Das war nicht so ganz ernst gemeint.


RSP schrieb:


> ... was ich aber mit der doch sehr merkwürdigen Antwort von Dir Heinileini anfangen soll weiß ich nicht. ...
> Aber vielleicht steckt sogar etwas mehr Wahrheit in Deiner Antwort als Du Dir selbst vorstellen kannst. ...


Hauptsache, Du hast das Rätsel gelöst und alles funktioniert wunschgemäss. 
Ich verstehe das Anliegen des Herstellers des SalzelektrolyseApparats so, dass das Schalten der Spannung nur durch einen potenzialfreien Kontakt geschehen darf/soll und das ist ja gegeben.
Hätte der Hinweis auf dem Kabel des SalzelektrolyseGerätes gestanden, wäre alles klar gewesen und niemand sich den Kopf zerbrochen - vermutlich.
Mit potenzialfrei ist nicht gemeint, dass das Kabel keine Spannung führen darf (dann wäre das Kabel ja überflüssig), sondern dass die Spannung aus dem Gerät kommt und nicht aus der Steuerung geliefert wird.
Ob der Hinweis auf dem Kabel nun so überflüssig ist, wie ein Kropf, das ist wohl Geschmackssache.
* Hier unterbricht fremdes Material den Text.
(** ** Off the grid after a click *)

(** C4, on the code: a button at [(50, 50)] is pressed at [(60, 60)], the
    pointer moves 2 pixels to [(62, 62)] and is released.  The move event
    places the widget at [(52, 52)]; the release finds ["moved"] unset,
    invokes the button and returns.  No gesture is in progress and the
    widget stands 2 pixels off the grid of 50. *)
Theorem click_after_jitter_leaves_the_widget_off_grid :
  let c := run (drag_dispatch (H := Sim.button) Example.app)
             [Press (Example.pointer 60 60); Motion (Example.pointer 62 62);
              Release (Example.pointer 62 62)]
             (Example.draggable 50 50) in
  log c = [Lift; Place (PyFloat 52) (PyFloat 52); UpdateIdletasks; Invoke]
  /\ Drag.moved (state c) = false
  /\ (Sim.px (tk c), Sim.py (tk c)) = (52, 52)
  /\ 52 mod App.gtp Example.app = 2.
Proof. repeat split. Qed.

(** X2: what a commit writes is on the grid.  The release of a drag with
    ["moved"] set and the release of a resize pass integer multiples of
    [gtp] to the widget. *)
Theorem commits_are_on_the_grid {T : Type} `{Toolkit T} (self : App.t) (e : Event) :
  (forall c c' : Ctx Drag.State T,
      Drag.moved (state c) = true ->
      Drag.on_release self e c = (Ok tt, c') ->
      exists px py : num,
        log c' = log c ++ [Place px py]
        /\ Spec.on_grid (App.gtp self) px /\ Spec.on_grid (App.gtp self) py)
  /\ (forall c c' : Ctx Resize.State T,
      Resize.on_release self e c = (Ok tt, c') ->
      exists pw ph : num,
        log c' = log c ++ [Configure pw ph]
        /\ Spec.on_grid (App.gtp self) pw /\ Spec.on_grid (App.gtp self) ph).
Proof.
  split.
  - intros c c' Hm Hr. rewrite (drag_on_release_commit self e c Hm) in Hr.
    destruct (Spec.snap_target self (tk c)) as [[gx gy]|]; [|discriminate].
    injection Hr as <-. eexists _, _. split; [reflexivity|].
    split; eexists; reflexivity.
  - intros c c' Hr. rewrite resize_on_release_eq in Hr.
    destruct (Spec.size_target self (tk c)) as [[gw gh]|]; [|discriminate].
    injection Hr as <-. eexists _, _. split; [reflexivity|].
    split; eexists; reflexivity.
Qed.

(** X2, witness: the drag release of [snap_law], and the release of a
    resize on a widget measuring 20 by 20. *)
Lemma commits_are_on_the_grid_witness :
  (exists px py : num,
      [Place (PyInt 150) (PyInt 150)] = [] ++ [Place px py]
      /\ Spec.on_grid 50 px /\ Spec.on_grid 50 py)
  /\ (exists pw ph : num,
      [Configure (PyInt 50) (PyInt 50)] = [] ++ [Configure pw ph]
      /\ Spec.on_grid 50 pw /\ Spec.on_grid 50 ph).
Proof.
  split.
  - exact (proj1 (commits_are_on_the_grid (H := Sim.button) Example.app
                    (Example.pointer 137 158))
             (Example.dragged 127 148) _ eq_refl eq_refl).
  - exact (proj2 (commits_are_on_the_grid (H := Sim.button) Example.app
                    (Example.pointer 20 20))
             (Example.resizable 20 20) _ eq_refl).
Defined.

(** ** The overlay's grid lines *)

Lemma comprehension_length {A B} (f : A -> result B) (l : list A) (bs : list B) :
  comprehension f l = Ok bs -> List.length bs = List.length l.
Proof.
  revert bs. induction l as [|a l IH]; intros bs; cbn [comprehension].
  - now intros [= <-].
  - destruct (f a) as [b|]; cbn [rbind]; [|discriminate].
    destruct (comprehension f l) as [bs'|]; cbn [rbind]; [|discriminate].
    intros [= <-]. cbn [List.length]. now rewrite (IH bs' eq_refl).
Qed.

Lemma comprehension_Forall {A B} (f : A -> result B) (P : B -> Prop)
  (l : list A) (bs : list B) :
  (forall a b, f a = Ok b -> P b) ->
  comprehension f l = Ok bs -> Forall P bs.
Proof.
  intros Hf. revert bs. induction l as [|a l IH]; intros bs; cbn [comprehension].
  - intros [= <-]. constructor.
  - destruct (f a) as [b|] eqn:Hb; cbn [rbind]; [|discriminate].
    destruct (comprehension f l) as [bs'|]; cbn [rbind]; [|discriminate].
    intros [= <-]. constructor; eauto.
Qed.

Lemma range_length (n : Z) : List.length (range n) = Z.to_nat n.
Proof. unfold range. now rewrite length_map, length_seq. Qed.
Wie gesagt, verstanden hätte ich es, wenn der Hinweis vom Hersteller des SalzelektrolyseGeräts gekommen wäre.
Gruss, Heinileini


----------



## acid (21 September 2017)

Freut mich, dass alles so funktioniert wie gewollt. Das Bild stammt übrigens aus einer Anleitung deren Salzelektrolyse, hab ich auf deren Webseite gefunden. 

@Heinileini
Da ich mich jetzt nicht nur mit TIA sondern auch noch mit Eplan rumärgern darf, war deine Antwort für mich wertvoll. Ich bin jetzt nicht mehr ganz so mies gelaunt


----------